为什么单细胞测序对细胞悬液活性要求那么高? | 单细胞专题
10× Genomics 单细胞测序对单细胞悬液活性要求很高,在实际实验中,因为样本类型和单细胞悬液制备方法的不同,容易出现单细胞悬液中死亡细胞比例较高的情况。去除单细胞悬液中的死细胞和其他干扰对获得高质量数据至关重要,这是因为,死亡或破损的细胞中的 RNA 释放出来,这种 cell-free RNA 会导致数据结果中背景噪声升高,影响单细胞数据的质量。下面我们会举例说明高质量细胞悬液和死细胞去除对单细胞测序数据的影响。
10× Genomics 官方建议,当单细胞悬液活性低于 70% 时应做去除死细胞操作,并推荐使用 MACS® Dead Cell Removal Kit(Miltenyi Biotec) 试剂盒。需要注意到,去除死细胞的操作会损失一定的细胞数量,目前 10× Genomics 和 Miltenyi Biotec 都没有给出单细胞悬液含有多少细胞数量才建议做去除死细胞。基于我们的单细胞测序实验经验,建议单细胞悬液中的细胞数量不小于 30 万个时再做去除死细胞。
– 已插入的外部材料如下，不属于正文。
(** * kiera.js entity cache: ClubChannel, Club and Member

    A shallow embedding of [src/structures/ClubChannel.js], [Club.js] and
    [Member.js]: the presence-aware merges ([update]), the construction of a
    [Member], the voice-state bookkeeping and the two permission resolvers
    ([Club.permissionsOf] and [ClubChannel.permissionsOf]).

    JavaScript values are embedded as [JSValue]; an object used as a record
    of attributes (a payload, or the plain attributes of an entity) is a
    finite map from property names to values; a method that mutates [this]
    takes the old state and returns the new one; a method that can throw
    returns a [Result]. *)

From Stdlib Require Import ZArith String List Bool Lia.
From stdpp Require Import base option list gmap strings.

#[local] Set Warnings "-register-all".
Local Open Scope string_scope.
Local Open Scope Z_scope.

(** ** JavaScript values *)

(** Numbers are restricted to the integers: every number the modelled code
    computes with is a capability mask, a position or a level. *)
Inductive JSValue : Type :=
| JUndefined
| JNull
| JBool (b : bool)
| JNum (n : Z)
| JStr (s : string)
| JArr (items : list JSValue)
| JObj (fields : list (string * JSValue)).

(** A payload, and the plain attributes of an entity. *)
Abbreviation JSObject := (gmap string JSValue).

(** [o.k]: a property that is not there reads as [undefined]. *)
Definition prop (o : JSObject) (k : string) : JSValue :=
  default JUndefined (o !! k).

(** [o.hasOwnProperty(k)] *)
Definition hasOwnProperty (o : JSObject) (k : string) : bool :=
  bool_decide (is_Some (o !! k)).

(** ToBoolean. *)
Definition truthy (v : JSValue) : bool :=
  match v with
  | JUndefined | JNull => false
  | JBool b => b
  | JNum n => negb (Z.eqb n 0)
  | JStr s => negb (String.eqb s "")
  | JArr _ | JObj _ => true
  end.

(** [a || b] returns one of its operands, not a boolean. *)
Definition js_or (a b : JSValue) : JSValue := if truthy a then a else b.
10× Genomics 公司做过一个测试实验,他们使用来自健康人的外周血单核细胞(PBMC)样本,然后将 PBMC 分成 4 组进行进一步处理。
1)Control:正常制备的 PBMC 样本;
2)24 h at RT:正常制备的 PBMC 样本室温下放置 24h;
3)Digitonin Low:使 用 5 ng/mL Digitonin 处 理 PBMC, 使 细 胞 悬 液 的 活细 胞<5%,并以 1:1 的比例与活性 >90% 的 PBMC 混合;
4)Digitonin High:使 用 5 ng/mL Digitonin 处 理 PBMC, 使 细 胞 悬 液 的 活细 胞<5%,并以 1:5 的比例与活性 >90% 的 PBMC 混合。
去除死细胞后增加了捕获细胞计数的准确性
本项测试每个样本设置的细胞捕获数为 1500 个细胞。图 1 中绿色线对应的 x 轴Barcode 数量即为 Estimated Number of Cells。从图 2b 可以看到,control 样本和做过去死细胞处理的样本,实际捕获细胞数与预计捕获细胞数(1500个细胞)十分接近,相比之下,室温放置 24h 或用 Digitonin 处理的样本的捕获细胞数量低于预期(24 h RT:1066 个细胞,Digitonin Low:278 个细胞,Digitonin High:730 个细胞)。
去除死细胞后增加了文库复杂性
去除死细胞后大部分样本都能鉴定出主要细胞亚型
细胞聚类分析可以更直观地展示死细胞去除前后 8 个样本细胞聚类的变化,发现大多数样本的聚类结果相似,共获得了 14 个子聚类(图 5 至 8)。除了在室温下放置 24 小时的样本外,对照样本和另外两组去除死细胞后的样本可以清晰地鉴定出 PBMC 样本中的所有主要细胞亚型。在室温下放置 24 小时的 PBMC 样本中,表达 CD14 的单核细胞亚群几乎不存在(图 6)。此外,尽管在去除死细胞之后,室温下放置 24 小时的 PBMC 样本中鉴定出了所有其他主要的 PBMC 亚型,但亚型的聚类与其他样本不同。相反地,根据标记基因表达,在低质量(活性 < 50%)的样本中,出现亚群不存在或是亚群仅鉴定到几个细胞(图 7、8)。未能在细胞活性最低的样本中鉴定出任何主要的 PBMC 亚型(Digitonin High Pre-DCR,20% 活细胞)。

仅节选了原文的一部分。